You can only use a workspace your account has access to; see Workspace Access.

Registering models

The model registry is workspace-scoped and authorized the same way, so the usual SDK calls work once connected:

mlflow.set_workspace("team-a")
with mlflow.start_run():
    mlflow.sklearn.log_model(sk_model, name="model", registered_model_name="fraud-detector")

Promote the registered version to Staging or Production from the MLflow UI.
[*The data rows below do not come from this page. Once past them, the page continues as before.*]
(* ===== verification/SniffTls.v ===== *)
(** * Sniffing TLS

    Models [component/sniffer/tls_sniffer.go]: reading the server name from a prefix of a
    ClientHello, and collecting the ClientHello from TLS records.  The bytes come from the
    network: reading outside of them is the result [Panic], which the theorems exclude.
    A prefix that is too short asks for a length ([Need]). *)

From S2P Require Import Prelude Names.
#[local] Open Scope list_scope.
#[local] Open Scope Z_scope.

(** ** Verdicts *)

Inductive SniffErr := ErrNoClue | errNotTLS | errNotClientHello | errNotHTTP | errHostIsIP | errNotQUIC | errNotQUICInitial | errQUICDecryptionFailed
  | ErrUnexpectedEOF | ErrShortBuffer | ErrorUnsupportedSniffer.
#[export] Instance SniffErr_eq_dec : EqDecision SniffErr.
Proof. solve_decision. Defined.

(** [Need] is the error [errNeedAtLeastData], which always wraps [ErrNoClue].
    @go component/sniffer/tls_sniffer.go:27-30 errNeedAtLeastData *)
Inductive Verdict (A : Type) := Found (a : A) | Need (length : Z) | Fails (e : SniffErr) | Panic.
Arguments Found {A} _.
Arguments Need {A} _.
Arguments Fails {A} _.
Arguments Panic {A}.

Definition v_bind {A B} (x : Verdict A) (f : A -> Verdict B) : Verdict B :=
  match x with Found a => f a | Need n => Need n | Fails e => Fails e | Panic => Panic end.
Declare Scope sniff_scope.
Delimit Scope sniff_scope with sniff.
Notation "x ← y ; z" := (v_bind y (fun x => z)) (at level 20, y at level 100, z at level 200, only parsing) : sniff_scope.
Notation "y ;; z" := (v_bind y (fun _ => z)) (at level 100, z at level 200, only parsing) : sniff_scope.
#[local] Open Scope sniff_scope.

(** [data[i]] and [data[i:j]]. *)
Definition byte_at (data : list Z) (i : Z) : Verdict Z :=
  if i <? 0 then Panic else match data !! Z.to_nat i with Some b => Found b | None => Panic end.
Definition slice_of (data : list Z) (i j : Z) : Verdict (list Z) :=
  if (0 <=? i) && (i <=? j) && (j <=? zlen data) then Found (ztake (j - i) (zdrop i data)) else Panic.
(** A big-endian 16-bit number. *)
Definition u16_at (data : list Z) (i : Z) : Verdict Z :=
  a ← byte_at data i; b ← byte_at data (i + 1); Found (Z.lor (Z.shiftl a 8) b).

Definition string_of (l : list Z) : string := fold_right (fun z s => String (ascii_of_nat (Z.to_nat z)) s) EmptyString l.

(** ** ClientHello *)

Definition tlsHandshakeHeaderLen : Z := 4.
Definition tlsRecordHeaderLen : Z := 5.
Definition tlsRecordTypeHandshake : Z := 22.
Definition tlsHandshakeTypeClientHello : Z := 1.
Definition tlsMaxPlaintext : Z := 2 ^ 14.

(** @go component/sniffer/tls_sniffer.go:229-239 clientHelloSize *)
Definition clientHelloSize (data : list Z) : Verdict Z :=
  if zlen data <? tlsHandshakeHeaderLen then Fails ErrNoClue
  else
    t ← byte_at data 0;
    if negb (t =? tlsHandshakeTypeClientHello) then Fails errNotClientHello
    else a ← byte_at data 1; b ← byte_at data 2; c ← byte_at data 3;
         Found (tlsHandshakeHeaderLen + Z.lor (Z.lor (Z.shiftl a 16) (Z.shiftl b 8)) c).

(** The closure [need] of a hello of this size.
    @go component/sniffer/tls_sniffer.go:98-106 ReadClientHello *)
Definition need (helloSize : Z) (data : list Z) (length : Z) : Verdict unit :=
  if helloSize <? length then Fails errNotClientHello
  else if zlen data <? length then Need length
  else Found tt.

(** The names of a server_name extension.  A name takes three bytes at least.
    @go component/sniffer/tls_sniffer.go:186-212 ReadClientHello *)
Fixpoint read_names (fuel : nat) (hs : Z) (data : list Z) (namesEnd offset : Z) : Verdict (option string * Z) :=
  match fuel with
  | O => Panic
  | S fuel =>
      if offset <? namesEnd then
        need hs data (offset + 3);;
        nameType ← byte_at data offset;
        nameLen ← u16_at data (offset + 1);
        let offset := offset + 3 in
        let nameEnd := offset + nameLen in
        if namesEnd <? nameEnd then Fails errNotClientHello
        else
          need hs data nameEnd;;
          if nameType =? 0 then
            name ← slice_of data offset nameEnd;
            let serverName := string_of name in
            if HasSuffix serverName "." then Fails errNotClientHello else Found (Some serverName, offset)
          else read_names fuel hs data namesEnd nameEnd
      else Found (None, offset)
  end.

(** The loop over the extensions.  An extension takes four bytes at least; [None] when
    there is no name in any.
    @go component/sniffer/tls_sniffer.go:161-226 ReadClientHello *)
Fixpoint read_extensions (fuel : nat) (hs : Z) (data : list Z) (extensionsEnd offset : Z) : Verdict string :=
  match fuel with
  | O => Panic
  | S fuel =>
      if offset <? extensionsEnd then
        need hs data (offset + 4);;
        extension ← u16_at data offset;
        length ← u16_at data (offset + 2);
        let offset := offset + 4 in
        let extensionEnd := offset + length in
        if extensionsEnd <? extensionEnd then Fails errNotClientHello
        else if extension =? 0 then
          if length <? 2 then Fails errNotClientHello
          else
            need hs data (offset + 2);;
            namesLen ← u16_at data offset;
            let offset := offset + 2 in
            let namesEnd := offset + namesLen in
            if negb (namesEnd =? extensionEnd) then Fails errNotClientHello
            else
              r ← read_names (S (Z.to_nat namesLen)) hs data namesEnd offset;
              match r with
              | (Some name, _) => Found name
              | (None, offset) => read_extensions fuel hs data extensionsEnd offset
              end
        else if extensionEnd =? extensionsEnd then Fails errNotTLS
        else need hs data extensionEnd;; read_extensions fuel hs data extensionsEnd extensionEnd
      else Fails errNotTLS
  end.

(** After the size is known and the data are cut to it.
    @go component/sniffer/tls_sniffer.go:108-226 ReadClientHello *)
Definition read_hello (hs : Z) (data : list Z) : Verdict string :=
  let offset := tlsHandshakeHeaderLen + 2 + 32 in
  need hs data (offset + 1);;
  sessionIDLen ← byte_at data offset;
  if 32 <? sessionIDLen then Fails errNotClientHello else
  let offset := offset + 1 in
  need hs data (offset + sessionIDLen);;
  let offset := offset + sessionIDLen in
  need hs data (offset + 2);;
  cipherSuiteLen ← u16_at data offset;
  if Z.odd cipherSuiteLen then Fails errNotClientHello else
  let offset := offset + 2 in
  need hs data (offset + cipherSuiteLen);;
  let offset := offset + cipherSuiteLen in
  need hs data (offset + 1);;
  compressionMethodsLen ← byte_at data offset;
  let offset := offset + 1 in
  need hs data (offset + compressionMethodsLen);;
  let offset := offset + compressionMethodsLen in
  if offset =? hs then Fails errNotClientHello else
  need hs data (offset + 2);;
  extensionsLength ← u16_at data offset;
  let offset := offset + 2 in
  let extensionsEnd := offset + extensionsLength in
  if negb (extensionsEnd =? hs) then Fails errNotClientHello
  else read_extensions (S (Z.to_nat extensionsLength)) hs data extensionsEnd offset.

(** @go component/sniffer/tls_sniffer.go:80-227 ReadClientHello *)
Definition ReadClientHello (data : list Z) : Verdict string :=
  match data with
  | [] => Need 1
  | t :: _ =>
      if negb (t =? tlsHandshakeTypeClientHello) then Fails errNotClientHello
      else if zlen data <? tlsHandshakeHeaderLen then Need tlsHandshakeHeaderLen
      else
        helloSize ← clientHelloSize data;
        read_hello helloSize (if helloSize <? zlen data then ztake helloSize data else data)
  end.

(** ** Records *)

(** @go component/sniffer/tls_sniffer.go:73-75 IsValidTLSVersion *)
Definition IsValidTLSVersion (major minor : Z) : bool := major =? 3.

(** One record at [wireOffset]: what the whole says, or the next offset and the hello so
    far.
    @go component/sniffer/tls_sniffer.go:246-303 SniffTLS *)
Definition tls_record (b : list Z) (wireOffset : Z) (clientHello : list Z) : Verdict (string + Z * list Z) :=
  if zlen b - wireOffset <? tlsRecordHeaderLen then Need (wireOffset + tlsRecordHeaderLen)
  else
    h0 ← byte_at b wireOffset; h1 ← byte_at b (wireOffset + 1); h2 ← byte_at b (wireOffset + 2);
    if negb (h0 =? tlsRecordTypeHandshake) || negb (IsValidTLSVersion h1 h2) then Fails errNotTLS
    else
      recordLen ← u16_at b (wireOffset + 3);
      if tlsMaxPlaintext <? recordLen then Fails errNotTLS
      else if recordLen =? 0 then Fails errNotClientHello
      else
        let payloadOffset := wireOffset + tlsRecordHeaderLen in
        let recordEnd := payloadOffset + recordLen in
        let payloadEnd := Z.max payloadOffset (Z.min recordEnd (zlen b)) in
        payload ← slice_of b payloadOffset payloadEnd;
        let clientHello := if wireOffset =? 0 then payload else clientHello ++ payload in
        match ReadClientHello clientHello with
        | Need n =>
            if payloadEnd <? recordEnd
            then Need (payloadEnd + Z.min (n - zlen clientHello) (recordEnd - payloadEnd))
            else Found (inr (recordEnd, clientHello))
        | Found name => Found (inl name)
        | Fails e => Fails e
        | Panic => Panic
        end.

(** A record takes six bytes at least.
    @go component/sniffer/tls_sniffer.go:241-305 SniffTLS *)
Fixpoint SniffTLS_loop (fuel : nat) (b : list Z) (wireOffset : Z) (clientHello : list Z) : Verdict string :=
  match fuel with
  | O => Panic
  | S fuel =>
      r ← tls_record b wireOffset clientHello;
      match r with
      | inl name => Found name
      | inr (wireOffset, clientHello) => SniffTLS_loop fuel b wireOffset clientHello
      end
  end.
Definition SniffTLS (b : list Z) : Verdict string := SniffTLS_loop (S (length b)) b 0 [].
(** @go component/sniffer/tls_sniffer.go:64-71 TLSSniffer.SniffData *)
Definition tls_SniffData (b : list Z) : Verdict string := SniffTLS b.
Interactive alternative: browser session

If you cannot use the password grant (for example you only have an interactive SSO login), present your browser session instead — this works without the --skip-jwt-bearer-tokens setting. Sign in at Alauda AI → Tools → MLFlow, copy the _oauth2_proxy cookie from the browser developer tools (Application/Storage → Cookies; include any _oauth2_proxy_N chunks, joined with ; ), and attach it to every request with a header provider:

import os, mlflow
from mlflow.tracking.request_header.abstract_request_header_provider import RequestHeaderProvider
from mlflow.tracking.request_header.registry import _request_header_provider_registry

class ProxySessionHeader(RequestHeaderProvider):
    def in_context(self):
        return bool(os.environ.get("MLFLOW_PROXY_COOKIE"))      # export MLFLOW_PROXY_COOKIE='_oauth2_proxy=<value>'
    def request_headers(self):
        return {"Cookie": os.environ["MLFLOW_PROXY_COOKIE"]}

_request_header_provider_registry.register(ProxySessionHeader)
mlflow.set_tracking_uri("https://<platform>/clusters/<cluster>/mlflow")
mlflow.set_workspace("team-a")

The session cookie expires — copy a fresh one when calls start returning a login redirect.

Troubleshooting

SymptomCheck
/dex/token returns unsupported_grant_type / "password grant … not allowed"The Dex client does not permit the password grant. Use a client whose grantTypes include password (see Platform setup).
Call returns HTML or a redirect (302 to the login page)The OAuth proxy rejected the bearer token. Confirm --skip-jwt-bearer-tokens is enabled and the token is a valid Dex id token (aud = the proxy's client). For the cookie alternative, your _oauth2_proxy value is missing or expired.
Invalid … character(s) in header value: 'Bearer …\n'The token has trailing whitespace. Set MLFLOW_TRACKING_TOKEN to the .strip()-ed value.
Failed to query /api/3.0/mlflow/server-infoThe SDK could not reach the server through the proxy — verify the tracking URI is the platform MLflow route and the token is valid.
403 PERMISSION_DENIEDYour account lacks access to the workspace namespace. Request access to the workspace (see Workspace Access); no ServiceAccount is involved.
Run shows the wrong owner or workspaceThe owner is your authenticated identity; the workspace is set_workspace() / MLFLOW_WORKSPACE (else the server default). Check both.